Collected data
════════
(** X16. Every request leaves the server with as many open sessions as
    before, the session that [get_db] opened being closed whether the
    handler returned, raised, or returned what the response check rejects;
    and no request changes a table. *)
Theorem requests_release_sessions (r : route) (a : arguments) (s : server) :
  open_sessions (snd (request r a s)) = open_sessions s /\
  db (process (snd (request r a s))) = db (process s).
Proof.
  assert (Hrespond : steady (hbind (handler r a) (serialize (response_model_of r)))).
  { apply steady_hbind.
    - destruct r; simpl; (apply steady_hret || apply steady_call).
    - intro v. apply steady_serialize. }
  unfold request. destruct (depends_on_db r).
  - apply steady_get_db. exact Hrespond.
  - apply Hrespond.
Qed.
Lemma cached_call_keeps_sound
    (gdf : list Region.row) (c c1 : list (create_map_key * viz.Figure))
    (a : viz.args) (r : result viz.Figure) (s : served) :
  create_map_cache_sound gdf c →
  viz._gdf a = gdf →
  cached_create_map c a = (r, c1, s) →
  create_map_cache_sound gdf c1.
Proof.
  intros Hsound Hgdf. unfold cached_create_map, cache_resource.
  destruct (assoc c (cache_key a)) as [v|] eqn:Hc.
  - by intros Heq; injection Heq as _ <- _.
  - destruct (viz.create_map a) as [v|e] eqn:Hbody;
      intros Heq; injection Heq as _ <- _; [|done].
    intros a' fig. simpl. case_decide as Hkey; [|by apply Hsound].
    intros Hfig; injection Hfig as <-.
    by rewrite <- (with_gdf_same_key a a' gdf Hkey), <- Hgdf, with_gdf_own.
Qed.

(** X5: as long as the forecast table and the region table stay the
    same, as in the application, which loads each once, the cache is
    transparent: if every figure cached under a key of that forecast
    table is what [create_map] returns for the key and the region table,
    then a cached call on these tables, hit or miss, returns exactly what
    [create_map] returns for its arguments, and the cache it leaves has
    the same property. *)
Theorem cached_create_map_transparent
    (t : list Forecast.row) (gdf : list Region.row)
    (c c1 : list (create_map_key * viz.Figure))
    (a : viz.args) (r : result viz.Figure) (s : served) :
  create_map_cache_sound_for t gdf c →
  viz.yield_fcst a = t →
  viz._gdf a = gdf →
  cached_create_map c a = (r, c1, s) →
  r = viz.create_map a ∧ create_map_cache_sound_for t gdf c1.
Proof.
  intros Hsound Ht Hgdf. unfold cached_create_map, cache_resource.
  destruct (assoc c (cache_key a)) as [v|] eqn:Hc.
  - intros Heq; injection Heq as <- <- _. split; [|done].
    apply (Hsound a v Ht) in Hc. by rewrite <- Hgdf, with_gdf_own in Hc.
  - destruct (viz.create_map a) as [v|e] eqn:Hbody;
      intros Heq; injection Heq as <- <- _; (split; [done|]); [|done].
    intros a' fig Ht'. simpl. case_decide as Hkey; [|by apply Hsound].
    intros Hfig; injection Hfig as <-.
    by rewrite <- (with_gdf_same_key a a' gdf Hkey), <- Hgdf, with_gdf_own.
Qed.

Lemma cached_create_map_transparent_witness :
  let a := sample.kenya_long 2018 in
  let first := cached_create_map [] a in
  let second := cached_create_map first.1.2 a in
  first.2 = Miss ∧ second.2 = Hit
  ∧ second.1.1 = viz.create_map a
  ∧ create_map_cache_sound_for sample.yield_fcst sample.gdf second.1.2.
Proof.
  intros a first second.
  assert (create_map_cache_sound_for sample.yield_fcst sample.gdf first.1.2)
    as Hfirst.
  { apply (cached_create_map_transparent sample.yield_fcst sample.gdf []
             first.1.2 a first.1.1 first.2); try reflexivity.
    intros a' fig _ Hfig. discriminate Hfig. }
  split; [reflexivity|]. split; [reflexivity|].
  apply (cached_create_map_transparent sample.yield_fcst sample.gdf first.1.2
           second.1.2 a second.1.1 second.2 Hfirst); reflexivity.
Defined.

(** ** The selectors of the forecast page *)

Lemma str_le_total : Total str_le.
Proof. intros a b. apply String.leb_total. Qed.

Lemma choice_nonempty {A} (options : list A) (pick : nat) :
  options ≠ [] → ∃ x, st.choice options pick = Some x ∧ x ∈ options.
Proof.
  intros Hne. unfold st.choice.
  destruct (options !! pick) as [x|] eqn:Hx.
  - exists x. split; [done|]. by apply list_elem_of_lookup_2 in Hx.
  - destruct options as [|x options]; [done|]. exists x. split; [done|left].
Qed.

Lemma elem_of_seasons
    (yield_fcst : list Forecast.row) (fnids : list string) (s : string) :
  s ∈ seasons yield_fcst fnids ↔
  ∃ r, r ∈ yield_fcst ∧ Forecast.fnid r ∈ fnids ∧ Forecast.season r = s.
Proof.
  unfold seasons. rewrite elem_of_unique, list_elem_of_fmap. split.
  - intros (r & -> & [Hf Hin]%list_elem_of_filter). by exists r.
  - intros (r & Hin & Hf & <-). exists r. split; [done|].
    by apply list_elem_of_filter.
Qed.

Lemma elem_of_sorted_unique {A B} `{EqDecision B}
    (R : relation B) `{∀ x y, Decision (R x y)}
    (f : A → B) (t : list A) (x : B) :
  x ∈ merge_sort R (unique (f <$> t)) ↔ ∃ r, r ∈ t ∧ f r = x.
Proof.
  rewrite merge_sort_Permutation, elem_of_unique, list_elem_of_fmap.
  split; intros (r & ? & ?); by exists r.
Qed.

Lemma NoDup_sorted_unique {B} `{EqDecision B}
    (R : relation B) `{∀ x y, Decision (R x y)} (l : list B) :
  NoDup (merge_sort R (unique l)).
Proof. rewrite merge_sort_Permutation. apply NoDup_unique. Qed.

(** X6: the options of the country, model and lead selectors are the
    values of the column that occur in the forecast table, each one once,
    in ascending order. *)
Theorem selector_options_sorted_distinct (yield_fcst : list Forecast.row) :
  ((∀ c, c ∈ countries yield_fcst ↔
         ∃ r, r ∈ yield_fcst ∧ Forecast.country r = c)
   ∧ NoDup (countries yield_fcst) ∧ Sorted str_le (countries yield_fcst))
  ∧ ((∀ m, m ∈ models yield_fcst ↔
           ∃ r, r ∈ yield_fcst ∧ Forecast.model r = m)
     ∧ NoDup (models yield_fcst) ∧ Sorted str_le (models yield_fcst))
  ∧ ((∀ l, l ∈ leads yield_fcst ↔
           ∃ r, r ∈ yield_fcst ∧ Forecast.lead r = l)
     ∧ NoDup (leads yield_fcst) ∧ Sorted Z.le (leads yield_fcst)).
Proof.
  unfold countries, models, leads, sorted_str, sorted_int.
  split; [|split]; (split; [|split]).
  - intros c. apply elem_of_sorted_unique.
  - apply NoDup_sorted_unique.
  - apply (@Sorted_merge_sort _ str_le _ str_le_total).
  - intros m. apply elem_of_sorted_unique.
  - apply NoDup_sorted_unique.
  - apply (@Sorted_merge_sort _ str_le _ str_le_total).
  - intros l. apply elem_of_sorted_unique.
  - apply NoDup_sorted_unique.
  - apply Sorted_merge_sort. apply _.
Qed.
════════
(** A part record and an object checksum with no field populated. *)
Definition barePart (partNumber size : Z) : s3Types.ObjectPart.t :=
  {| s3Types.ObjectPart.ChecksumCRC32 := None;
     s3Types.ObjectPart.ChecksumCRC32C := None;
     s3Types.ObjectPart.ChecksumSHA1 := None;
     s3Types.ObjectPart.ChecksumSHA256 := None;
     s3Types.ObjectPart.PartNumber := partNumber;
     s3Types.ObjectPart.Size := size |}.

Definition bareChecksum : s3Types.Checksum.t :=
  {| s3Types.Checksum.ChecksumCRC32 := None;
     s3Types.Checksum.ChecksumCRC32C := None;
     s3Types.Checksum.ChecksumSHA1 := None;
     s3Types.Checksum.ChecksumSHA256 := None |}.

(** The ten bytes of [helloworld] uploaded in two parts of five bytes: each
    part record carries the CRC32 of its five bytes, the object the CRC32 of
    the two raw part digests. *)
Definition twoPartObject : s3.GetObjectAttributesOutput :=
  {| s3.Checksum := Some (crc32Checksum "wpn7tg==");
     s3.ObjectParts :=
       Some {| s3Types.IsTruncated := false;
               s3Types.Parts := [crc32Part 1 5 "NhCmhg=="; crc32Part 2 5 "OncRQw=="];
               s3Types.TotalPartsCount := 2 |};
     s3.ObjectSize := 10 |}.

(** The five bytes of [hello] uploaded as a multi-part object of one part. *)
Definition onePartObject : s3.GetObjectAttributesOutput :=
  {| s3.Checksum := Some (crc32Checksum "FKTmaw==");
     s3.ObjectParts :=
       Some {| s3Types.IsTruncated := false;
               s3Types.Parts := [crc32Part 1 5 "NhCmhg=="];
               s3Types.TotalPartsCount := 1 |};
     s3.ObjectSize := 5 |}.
════════
BRIEF: Of all the entries above, repeat only the lines from the line that has "s ∈ seasons yield_fcst fnids ↔" to the line that has "- intros (r & Hin", both lines included, exactly.

EXERCISE ANSWER:
  s ∈ seasons yield_fcst fnids ↔
  ∃ r, r ∈ yield_fcst ∧ Forecast.fnid r ∈ fnids ∧ Forecast.season r = s.
Proof.
  unfold seasons. rewrite elem_of_unique, list_elem_of_fmap. split.
  - intros (r & -> & [Hf Hin]%list_elem_of_filter). by exists r.
  - intros (r & Hin & Hf & <-). exists r. split; [done|].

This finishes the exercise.